Nessuno “scenario di guerra”. Ecco perché lo Stato non pagherà

strage_ustica_resti_dc9_645Il 27 giugno del 1980 un Dc9 dell’Itavia esplode in cielo sopra Ustica provocando la morte di 81 persone. Un dramma che dopo 35 anni scatena ancora polemiche, discussioni e proteste. Su quella tragedia si è svolto un processo penale a carico di quattro generali dell’Aeronautica militare, accusati di depistaggio. Un processo basato su testimonianze, ricostruzioni e soprattutto perizie, conclusosi con l’assoluzione degli imputati, che dunque non hanno depistato, e soprattutto con il rigetto della cosiddetta «teoria del missile» e dello «scenario di guerra» intorno al Dc9. La sentenza, infatti, esclude in maniera categorica che il velivolo civile sia stato abbattuto da un caccia militare e ritiene quasi certo che a provocarne l’esplosione sia stata una bomba a bordo. Una conclusione basata sulle perizie dei più grandi esperti mondiali di incidentistica aerea, che hanno analizzato la carcassa del Dc9 e verificato che non c’era nessun impatto di missile.

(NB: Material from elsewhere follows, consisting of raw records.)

(* ===== verification/ServerDirectories.v ===== *)
(** The server behind READDIR: over a TCP connection the server of [Server]
    provides [DirectoryService] for the directories whose entries fit in the pages
    that are asked for, so that the FUSE client lists the directories of the
    server's operating system; and in a directory with an entry that does not fit
    the pages that [ls] of the REPL asks for, [ls] never ends. *)
From S2P Require Import CStrings ReplDag ReplState ReplHandlers ReplSafety ReplData.
From S2P Require Import Prelude Messages Posix InodeCache Permissions FileManagement ReadDir.
From S2P Require Import ServerState ProcAttr ProcFile ProcCreate ProcRemove ProcMount RecordMarking Server.
From S2P Require Import Connections RpcClient NfsClient EndToEnd FusePaths FuseHandlers FuseData ServerFiles.

(** One directory that does not change, of an operating system on which the
    calls on it do not fail. *)
Class BrowsableDirectory `{DirStreams OS} (path : string) (uid gid : Z) (o0 : OS) (entries : list dirent)
    (browsing : OS → Prop) := {
  browsing_nodes o : browsing o → same_nodes o0 o;
  browsing_exists : ∃ st, lstat path o0 = inr st ∧ S_ISDIR (st_mode st) = true ∧ permitted Read st uid gid = true;
  browsing_kept : kept browsing;
  browsing_opens o : browsing o → ∃ d o', opendir path o = (inr d, o') ∧ browsing o' ∧
    dir_open d o' ∧ dir_entries d o' = entries }.

(** * Pages *)

Section pages.
Context `{Codec}.

(** What the client sees of the entries of a page. *)
Definition seen (entries : list dirent) (cookies : list Z) : list (string * Z) :=
  zip_with (λ e c, (d_name e, wrap64 c)) entries cookies.

Lemma page_seen entries cookies :
  page_of entries cookies = zip_with entry_of (seen entries cookies) ((λ e, wrap64 (d_ino e)) <$> entries).
Proof.
  revert cookies. induction entries as [|e entries IH]; intros [|c cookies]; try done.
  rw /page_of /seen /= in IH |- *. by rw IH.
Qed.

Lemma seen_length entries cookies n :
  length cookies = n → (n ≤ length entries)%nat → length (seen (take n entries) cookies) = n.
Proof. intros <- Hn. rw /seen length_zip_with length_take. lia. Qed.

Lemma seen_names entries cookies :
  (length cookies ≤ length entries)%nat →
  (seen (take (length cookies) entries) cookies).*1 = take (length cookies) (d_name <$> entries).
Proof.
  revert entries. induction cookies as [|c cookies IH]; intros [|e entries] Hl; simpl in Hl; try done; try lia.
  rw /seen in IH |- *. cbn [length take zip_with]. rw !fmap_cons IH //. lia.
Qed.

Sta di fatto che, nel corso degli anni, sono state emesse anche varie sentenze civili che, ignorando l’unica verità penale sancita in un tribunale e stabilendo che in realtà il velivolo dell’Itavia è stato abbattuto da un missile sparato da un caccia, hanno aperto la strada ai risarcimenti legittimamente pretesi dai familiari delle vittime. E così, nell’ottobre scorso, quando il giudice monocratico di Palermo, Sebastiana Ciardo, ha condannato i ministeri della Difesa e dei Trasporti a risarcire con 5 milioni e 637mila euro alcuni parenti di quegli 81 morti, ha scritto: «Solo con la conclusione delle indagini penali e dopo l’individuazione delle possibili cause del disastro, è stato possibile enucleare una condotta illecita riferibile alle amministrazioni dello Stato, le quali, avendo avuto conoscenza che lo spazio aereo percorso dal Dc9 era interessato da operazioni militari, avrebbero dovuto vigilare ed indicare altra rotta idonea da seguire».
E poi ha aggiunto che altre «condotte illecite» riguardano «la dimostrata attività di ostacolo e di depistaggio posta in essere, nel corso degli anni, allo scopo di impedire una rapida e veritiera individuazione delle effettive cause del disastro, con occultamento di prove significative e di indizi essenziali alla scoperta della verità».
È di fronte a queste conclusioni, lontane anni luce dalla verità processuale, che si è trovata l’Avvocatura dello Stato quando ha scelto di opporsi ai risarcimenti. E non poteva fare altrimenti. L’avvocato dello Stato, Maurilio Mango, infatti, si è evidentemente basato sulle conclusioni del processo penale, affermando che la battaglia aerea, il missile e il depistaggio, non sono fatti, ma «un teorema» creato dai mezzi di informazione. E dunque, se il Dc9 non è stato abbattuto da un caccia ma da una bomba a bordo (su chi l’abbia piazzata le ipotesi sono più d’una), la decisione sui risarcimenti, nonostante la drammaticità del caso, non può non tenerne conto. Perché sono stati i giudici, in sentenza, a scrivere che «un’esplosione all’interno dell’aereo, in zona non determinabile, di un ordigno, è dunque la causa della perdita del Dc9 per la quale sono stati individuati i maggiori elementi di riscontro» e che «certamente non vi sono prove dell’impatto di un missile o di una sua testata». Insomma, i risarcimenti, la cui richiesta è più che comprensibile, sono basati su una teoria mai dimostrata. Pochi mesi fa, inoltre, Goram Lilja, uno dei componenti della Commissione d’inchiesta sulla strage ed esperto di fama mondiale nell’incidentistica aerea, ha presentato in Italia il libro «Ustica, il mistero e la realtà dei fatti», dove spiega come sia assolutamente certo che il Dc9 sia stato abbattuto da una bomba a bordo. Con lui c’era uno dei più grandi periti internazionali che prese parte al processo, Frank Taylor, che giunse alle stesse conclusioni. Ma la stampa nazionale continua a ignorare tutto ciò, scrivendo, ad esempio, che fu l’ex presidente della Repubblica, Francesco Cossiga, a parlare di missile a proposito di Ustica. Peccato che a Cossiga si dia retta solo quando fa comodo, dopo averlo ignorato, per dirne una, quando affermava che la strage alla stazione di Bologna non è opera degli ex Nar Francesca Mambro e Valerio Fioravanti, che pure sono stati condannati, ma degli uomini del Fronte popolare per la liberazione della Palestina, che quella bomba la fecero esplodere per errore. Contano i fatti, non le fantasiose verità.